→ Work instructions
Reproduce the entries exactly.

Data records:

(** X12. When a teardown action registered for an owner has run, no
    timer targeting that owner waits any more: none of its tasks will be
    called by a timer requested before. *)
Theorem teardown_stops_the_owner obj d w :
  reachable w → (obj, d) ∈ disposables w →
  filter (λ t, timer_target t = obj) (timers (scheduler (run_disposable d w).1)) = [].
Proof.
  intros Hreach Hin. pose proof (reachable_wf _ Hreach) as Hwf.
  pose proof (reachable_wf_timers _ Hreach) as Hwt.
  destruct (registered_disposable w obj d Hwf Hin) as (r & Hr & ->).
  rewrite run_disposable_timers. simpl.
  apply filter_none. intros t [Hnot Ht]%list_elem_of_filter Htgt. apply Hnot.
  destruct (timer_recorded w t Hwt Ht) as (r' & Hr' & Htgt' & Hg).
  rewrite <- Htgt', Htgt, Hr in Hr'. injection Hr' as <-.
  apply list_elem_of_fmap. eexists. split; [|by eapply get_values]. done.
Qed.

(** X13. The teardown action of one owner cancels no timer of another
    owner. *)
Theorem teardown_spares_other_owners obj d w :
  reachable w → (obj, d) ∈ disposables w →
  filter (λ t, timer_target t ≠ obj) (timers (scheduler (run_disposable d w).1))
  = filter (λ t, timer_target t ≠ obj) (timers (scheduler w)).
Proof.
  intros Hreach Hin. pose proof (reachable_wf _ Hreach) as Hwf.
  pose proof (reachable_wf_timers _ Hreach) as Hwt.
  pose proof (reachable_handles_unique _ Hreach) as Hu.
  destruct (registered_disposable w obj d Hwf Hin) as (r & Hr & ->).
  rewrite run_disposable_timers. simpl.
  apply filter_filter_in. intros t Ht Htgt (p & Hid & Hp)%list_elem_of_fmap.
  apply Htgt.
  destruct (values_get p (entries (deref w r))) as [k Hk]; [done| |].
  { eapply wf_keys; [done|by eapply heap_lookup_deref]. }
  destruct (timer_recorded w t Hwt Ht) as (r' & Hr' & Htgt' & Hg).
  destruct (Hu _ _ _ _ _ _ Hg Hk Hid) as [-> _].
  rewrite Htgt'. by eapply wf_inj.
Qed.

(** X14. Running a teardown action a second time right after the first
    changes nothing and returns normally; and the action leaves every Map
    as it is (it cancels the timers, it does not clear the entries). *)
Theorem teardown_twice d w :
  run_disposable d (run_disposable d w).1 = ((run_disposable d w).1, Returned tt)
  ∧ ∀ r, deref (run_disposable d w).1 r = deref w r.
Proof.
  destruct d as [[r|]]; [|done].
  change (Disposable (Some r)) with (getDebouncesDisposable (Some r)).
  rewrite !run_disposable_timers. simpl. split; [|done].
  f_equal. unfold set_scheduler. simpl. f_equal. f_equal.
  change (deref _ r) with (deref w r).
  apply filter_filter_in. tauto.
Qed.

Lemma get_prop_assign {S} (w : world S) o n v o' s :
  get_prop (assign o n v w) o' s =
    if decide (o = o' ∧ n = s) then v else get_prop w o' s.
Proof.
  unfold get_prop, assign. simpl. destruct (decide (o = o')) as [<-|Hne].
  - rewrite lookup_insert_eq. simpl. destruct (decide (n = s)) as [<-|Hns].
    + rewrite lookup_insert_eq. by rewrite decide_True.
    + rewrite lookup_insert_ne by done. rewrite decide_False by (by intros [_ ?]).
      by destruct (objects w !! o).
  - rewrite lookup_insert_ne by done. by rewrite decide_False by (by intros [? _]).
Qed.

(** X15. If, between [debounceTask(obj, name, ...)] and the expiry of its
    timer, [obj[name]] is set to something that is not a function, the
    fired callback throws a TypeError, no user function is called, and no
    timer for the task is left. *)
Theorem expiry_after_member_lost obj name a v w :
  reachable w → accepts w obj (VString name) = true →
  typeof v ≠ TFunction →
  let w1 := (debounceTask obj (VString name) a w).1 in
  let w2 := assign obj name v w1 in
  (expire (next_timer (scheduler w)) w2).2 = Threw TypeErrorNotAFunction
  ∧ calls (expire (next_timer (scheduler w)) w2).1 = calls w
  ∧ filter (for_task obj (VString name))
      (timers (scheduler (expire (next_timer (scheduler w)) w2).1)) = [].
Proof.
  intros Hreach Ha Hv w1 w2.
  destruct (debounceTask_one_timer obj (VString name) a w)
    as (c & r & Hr & Hg & Hobj & Hk & Hfil & Ho & Hc);
    [by apply reachable_wf|by apply reachable_wf_timers|done|].
  assert (reachable w1) as Hreach1.
  { eapply reachable_step; [done|]. apply step_debounceTask. }
  fold w1 in Hr, Hg, Hfil, Ho, Hc.
  set (t := Timer _ _ _ _ _) in *.
  assert (t ∈ timers (scheduler w1)) as Ht.
  { eapply (list_elem_of_filter (for_task obj (VString name))). rewrite Hfil.
    apply list_elem_of_here. }
  unfold expire.
  change (sched_expire (next_timer (scheduler w)) (scheduler w2))
    with (runloop_expire (timer_id t) (scheduler w1)).
  unfold runloop_expire.
  rewrite (find_unique _ _ (wft_nodup _ (reachable_wf_timers _ Hreach1)) Ht).
  change (timer_method t) with c. change (timer_args t) with (removelast a).
  set (w3 := set_scheduler _ w2).
  assert (get_prop w3 obj name = v) as Hm.
  { change (get_prop w3 obj name) with (get_prop w2 obj name).
    unfold w2. rewrite get_prop_assign. by rewrite decide_True. }
  assert (call_debouncedTask c (removelast a) w3
          = ((delete_property (cl_pendingDebounces c) (window_name w3) w3).1,
             Threw TypeErrorNotAFunction)) as Hcall.
  { unfold call_debouncedTask. rewrite Hk, Hobj.
    erewrite bind_returned by reflexivity.
    erewrite bind_returned by reflexivity.
    erewrite bind_returned by reflexivity.
    change (member _ obj (VString name)) with (get_prop w3 obj name). rewrite Hm.
    by destruct v. }
  rewrite Hcall. split_and!; [done|by simpl|]. simpl.
  rewrite list_filter_filter.
  rewrite (list_filter_iff _ (λ t', (timer_id t' ≠ timer_id t) ∧ for_task obj (VString name) t'))
    by tauto.
  rewrite <- list_filter_filter, Hfil.
  by rewrite filter_cons_False by (intros Hid; by apply Hid).
Qed.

→ Result for this task
(** X12. When a teardown action registered for an owner has run, no
    timer targeting that owner waits any more: none of its tasks will be
    called by a timer requested before. *)
Theorem teardown_stops_the_owner obj d w :
  reachable w → (obj, d) ∈ disposables w →
  filter (λ t, timer_target t = obj) (timers (scheduler (run_disposable d w).1)) = [].
Proof.
  intros Hreach Hin. pose proof (reachable_wf _ Hreach) as Hwf.
  pose proof (reachable_wf_timers _ Hreach) as Hwt.
  destruct (registered_disposable w obj d Hwf Hin) as (r & Hr & ->).
  rewrite run_disposable_timers. simpl.
  apply filter_none. intros t [Hnot Ht]%list_elem_of_filter Htgt. apply Hnot.
  destruct (timer_recorded w t Hwt Ht) as (r' & Hr' & Htgt' & Hg).
  rewrite <- Htgt', Htgt, Hr in Hr'. injection Hr' as <-.
  apply list_elem_of_fmap. eexists. split; [|by eapply get_values]. done.
Qed.

(** X13. The teardown action of one owner cancels no timer of another
    owner. *)
Theorem teardown_spares_other_owners obj d w :
  reachable w → (obj, d) ∈ disposables w →
  filter (λ t, timer_target t ≠ obj) (timers (scheduler (run_disposable d w).1))
  = filter (λ t, timer_target t ≠ obj) (timers (scheduler w)).
Proof.
  intros Hreach Hin. pose proof (reachable_wf _ Hreach) as Hwf.
  pose proof (reachable_wf_timers _ Hreach) as Hwt.
  pose proof (reachable_handles_unique _ Hreach) as Hu.
  destruct (registered_disposable w obj d Hwf Hin) as (r & Hr & ->).
  rewrite run_disposable_timers. simpl.
  apply filter_filter_in. intros t Ht Htgt (p & Hid & Hp)%list_elem_of_fmap.
  apply Htgt.
  destruct (values_get p (entries (deref w r))) as [k Hk]; [done| |].
  { eapply wf_keys; [done|by eapply heap_lookup_deref]. }
  destruct (timer_recorded w t Hwt Ht) as (r' & Hr' & Htgt' & Hg).
  destruct (Hu _ _ _ _ _ _ Hg Hk Hid) as [-> _].
  rewrite Htgt'. by eapply wf_inj.
Qed.

(** X14. Running a teardown action a second time right after the first
    changes nothing and returns normally; and the action leaves every Map
    as it is (it cancels the timers, it does not clear the entries). *)
Theorem teardown_twice d w :
  run_disposable d (run_disposable d w).1 = ((run_disposable d w).1, Returned tt)
  ∧ ∀ r, deref (run_disposable d w).1 r = deref w r.
Proof.
  destruct d as [[r|]]; [|done].
  change (Disposable (Some r)) with (getDebouncesDisposable (Some r)).
  rewrite !run_disposable_timers. simpl. split; [|done].
  f_equal. unfold set_scheduler. simpl. f_equal. f_equal.
  change (deref _ r) with (deref w r).
  apply filter_filter_in. tauto.
Qed.

Lemma get_prop_assign {S} (w : world S) o n v o' s :
  get_prop (assign o n v w) o' s =
    if decide (o = o' ∧ n = s) then v else get_prop w o' s.
Proof.
  unfold get_prop, assign. simpl. destruct (decide (o = o')) as [<-|Hne].
  - rewrite lookup_insert_eq. simpl. destruct (decide (n = s)) as [<-|Hns].
    + rewrite lookup_insert_eq. by rewrite decide_True.
    + rewrite lookup_insert_ne by done. rewrite decide_False by (by intros [_ ?]).
      by destruct (objects w !! o).
  - rewrite lookup_insert_ne by done. by rewrite decide_False by (by intros [? _]).
Qed.

(** X15. If, between [debounceTask(obj, name, ...)] and the expiry of its
    timer, [obj[name]] is set to something that is not a function, the
    fired callback throws a TypeError, no user function is called, and no
    timer for the task is left. *)
Theorem expiry_after_member_lost obj name a v w :
  reachable w → accepts w obj (VString name) = true →
  typeof v ≠ TFunction →
  let w1 := (debounceTask obj (VString name) a w).1 in
  let w2 := assign obj name v w1 in
  (expire (next_timer (scheduler w)) w2).2 = Threw TypeErrorNotAFunction
  ∧ calls (expire (next_timer (scheduler w)) w2).1 = calls w
  ∧ filter (for_task obj (VString name))
      (timers (scheduler (expire (next_timer (scheduler w)) w2).1)) = [].
Proof.
  intros Hreach Ha Hv w1 w2.
  destruct (debounceTask_one_timer obj (VString name) a w)
    as (c & r & Hr & Hg & Hobj & Hk & Hfil & Ho & Hc);
    [by apply reachable_wf|by apply reachable_wf_timers|done|].
  assert (reachable w1) as Hreach1.
  { eapply reachable_step; [done|]. apply step_debounceTask. }
  fold w1 in Hr, Hg, Hfil, Ho, Hc.
  set (t := Timer _ _ _ _ _) in *.
  assert (t ∈ timers (scheduler w1)) as Ht.
  { eapply (list_elem_of_filter (for_task obj (VString name))). rewrite Hfil.
    apply list_elem_of_here. }
  unfold expire.
  change (sched_expire (next_timer (scheduler w)) (scheduler w2))
    with (runloop_expire (timer_id t) (scheduler w1)).
  unfold runloop_expire.
  rewrite (find_unique _ _ (wft_nodup _ (reachable_wf_timers _ Hreach1)) Ht).
  change (timer_method t) with c. change (timer_args t) with (removelast a).
  set (w3 := set_scheduler _ w2).
  assert (get_prop w3 obj name = v) as Hm.
  { change (get_prop w3 obj name) with (get_prop w2 obj name).
    unfold w2. rewrite get_prop_assign. by rewrite decide_True. }
  assert (call_debouncedTask c (removelast a) w3
          = ((delete_property (cl_pendingDebounces c) (window_name w3) w3).1,
             Threw TypeErrorNotAFunction)) as Hcall.
  { unfold call_debouncedTask. rewrite Hk, Hobj.
    erewrite bind_returned by reflexivity.
    erewrite bind_returned by reflexivity.
    erewrite bind_returned by reflexivity.
    change (member _ obj (VString name)) with (get_prop w3 obj name). rewrite Hm.
    by destruct v. }
  rewrite Hcall. split_and!; [done|by simpl|]. simpl.
  rewrite list_filter_filter.
  rewrite (list_filter_iff _ (λ t', (timer_id t' ≠ timer_id t) ∧ for_task obj (VString name) t'))
    by tauto.
  rewrite <- list_filter_filter, Hfil.
  by rewrite filter_cons_False by (intros Hid; by apply Hid).
Qed.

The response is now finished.